İzmir Bombası (English: İzmir Bomb), or Praline Stuffed Cookies, is a kurabiye from the Turkish cuisine filled with chocolate spread. The kurabiye gets its name from Izmir, the place where it originates. The desert has a crispy dough layer on the outside and a fluid cream filling on the inside. Different stories have been published by Turkish media about who made the kurabiye first.

According to Google Trends, the İzmir Bomb has been the 6th most searched recipe in Turkey in 2020.

History 
The dessert is believed to be an evolution of the Murabbalı mecidiye, which is a similar kurabiye from the Ottoman cuisine filled with apricot murabba.
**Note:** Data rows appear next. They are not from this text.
Lemma about_apart i j s t x y : i <> j -> about i s -> about j t -> x ∈ s -> y ∈ t -> is_Some (asks x) -> asks y <> asks x.
Proof.
  intros Hij Hs Ht Hx Hy [k Hk]. apply (proj1 (Forall_forall _ _) Hs) in Hx. apply (proj1 (Forall_forall _ _) Ht) in Hy.
  destruct Hx as [Hx|Hx], Hy as [Hy|Hy]; congruence.
Qed.
Lemma parts_final sx sb so n :
  about xstocks sx -> about backpack sb -> about ondo so -> refusals_final sx -> refusals_final sb -> refusals_final so -> idle n ->
  refusals_final (sx ++ sb ++ so ++ n).
Proof.
  intros Hx Hb Ho Fx Fb Fo Hn.
  assert (Hnone : forall x y s, x ∈ s -> y ∈ n -> is_Some (asks x) -> asks y <> asks x).
  { intros x y s _ Hy [k Hk]. apply (proj1 (Forall_forall _ _) Hn) in Hy. congruence. }
  assert (Fn : refusals_final n) by (rewrite <- (app_nil_r n); by apply calm_final; [apply idle_calm|]).
  apply final_app; [done|apply final_app; [done|apply final_app; [done|done|]|]|]; intros x y Hxin Hyin; rewrite ?elem_of_app in Hyin.
  - by apply (Hnone _ _ _ Hxin).
  - destruct Hyin as [Hy|Hy]; [by apply (about_apart backpack ondo sb so)|by apply (Hnone _ _ _ Hxin)].
  - destruct Hyin as [Hy|[Hy|Hy]]; [by apply (about_apart xstocks backpack sx sb)|by apply (about_apart xstocks ondo sx so)|by apply (Hnone _ _ _ Hxin)].
Qed.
The cause of the popularity of the İzmir Bomb is the massive advertisement shared on social media.

Types 
The most common Bomb Kurabiye is made by filling white dough with chocolate spread or by filling brown dough with white chocolate spread. Apart from this there are also types with raspberries. After the desert became popular, versions filled with opium poppy instead of chocolate spread have been made in the Afyonkarahisar Province.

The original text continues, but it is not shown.